Articles/Essays – Volume 23, No. 1
A Member of the Tribe
When I was a restless teenager growing up Mormon in a small southern California ward, it seemed that the only topic to which our unruly Sunday school class responded was the fate of the lost ten tribes of Israel. The old gardener who was our teacher had some radical theories about where they might be hiding and, along with warning us about cataclysmic events even now foretelling “the last days,” he enjoyed speculating about how the lost tribes would then reappear. The enthusiasm my classmates showed for the topic was one of many differences rising between me and the members of my home ward. I found the whole subject weird and irrelevant, another peculiar facet of my inherited religion.
It’s ironic that I have since found in the concept of “tribe” a way to come to terms with my feelings about the Church. A sense of being inextricably linked to tribal membership has been steadily growing in me, chipping away at the barriers of alienation erected in my youth. A sense of belonging, which I lacked as a miserable adolescent and as a lonely young housewife, has finally come to me in middle age. It’s a feeling not just of belonging to the Church, but also of belonging in society, in this world, as a human being relating to other humans. I know now that I am a Mormon: it is not only my religion, but also my tribal culture, giving me both an individual and a group identity. Although I still occasionally chafe against my culture’s stereotypes, I know now that membership in my tribe is not the horrible fate I imagined when I was twenty.

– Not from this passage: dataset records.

(** * Priscilla message broker: dispatcher, connection loop and start-up

    A shallow embedding of [priscilla.go] (functions [main], [serve],
    [initialize]) and of the dispatcher source ([generateId],
    [dispatcher]), followed by the properties the specification states
    about them.

    Conventions of the embedding.
    - Go strings are [string]; [map[string]*json.Encoder] is a
      [gmap string encoder]; [container/list] values are Rocq lists and
      [PushBack] appends at the end.
    - Pointers that the code tests or that a client may omit
      ([Command], [Message], [Encoder], [EngageResp], [Responders]) are
      [option]s; dereferencing [None] is a panic.  A request and its
      [Query] are never nil in the requests the sources build and are
      plain values.
    - Every observable effect (log line, write on a socket encoder, send
      on a channel, spawned goroutine) is appended to a trace in program
      order. *)

From Stdlib Require Import Strings.Byte Strings.Ascii.
From stdpp Require Import gmap strings list fin_maps.

(** ** Wire data *)

(** Modelled from the spec: the [messageBlock] struct is declared in a
    file that is not part of the sources; the specification gives a
    message as free-form chat text plus its originating room. *)
Record messageBlock := MessageBlock {
  msg_Text : string;
  msg_Room : string
}.

(** Modelled from the spec: the [commandBlock] struct is declared in a
    file that is not part of the sources; the fields are the ones the
    specification lists ([action], [id], [type], [data], [array],
    [options]) and the dispatcher reads. *)
Record commandBlock := CommandBlock {
  cmd_Id : string;
  cmd_Action : string;
  cmd_Type : string;
  cmd_Data : string;
  cmd_Array : list string;
  cmd_Options : list string
}.

(** Modelled from the spec: the [query] struct (the envelope) is declared
    in a file that is not part of the sources; [Command] and [Message]
    are pointers and may be nil. *)
Record query := MkQuery {
  q_Type : string;
  q_Source : string;
  q_To : string;
  q_Command : option commandBlock;
  q_Message : option messageBlock
}.

(** A [*json.Encoder] is identified by the connection it writes to, and a
    channel by a number. *)
Definition encoder := nat.
Definition chan := nat.

Record dispatcherRequest := DispatcherRequest {
  Query : query;
  Encoder : option encoder;
  EngageResp : option chan
}.

(** ** Registries (package-level variables of [priscilla.go]) *)

(** A compiled [*regexp.Regexp] is identified by its source pattern. *)
Record Regexp := CompiledRegexp { re_source : string }.

Record passiveResponderConfig := PassiveResponderConfig {
  pr_Name : string;
  pr_Match : list string;
  pr_MentionMatch : list string;
  pr_NoPrefix : bool;
  pr_FallThrough : bool;
  pr_Cmd : string;
  pr_Args : list string;
  pr_Help : string;
  pr_HelpCmds : list string;
  pr_HelpMentionCmds : list string;
  pr_regex : list Regexp;
  pr_mRegex : list Regexp;
  pr_substitute : gmap nat bool;
  pr_roomParam : gmap nat bool
}.

Record responderConfig := ResponderConfig {
  Passive : list passiveResponderConfig
}.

My attitudes have changed very gradually and are partly the result of mellowing as I grow older. But the wide-angle perspective I needed to truly value my inheritance began to come into focus after I saw two quite different films. The first was a public television documentary about an isolated Stone Age tribe native to the rain forests of the Amazon headwaters. A small, quiet people, they are monogamous, semi-nomadic, and extraordinarily skilled at hunting with bows and arrows and poisoned darts. Two sequences from the film particularly affected me: the first showed an older woman weaving while humming or chanting to a small child seated beside her, and the second followed an accomplished hunter as he patiently demonstrated his prowess to a half-grown boy who traveled with him for days through dense forest as an apprentice. Although these primitive people lacked every object we associate with civilization, they seemed complete and content in one of the original meanings of the word civil: observing accepted social usages; proper; polite.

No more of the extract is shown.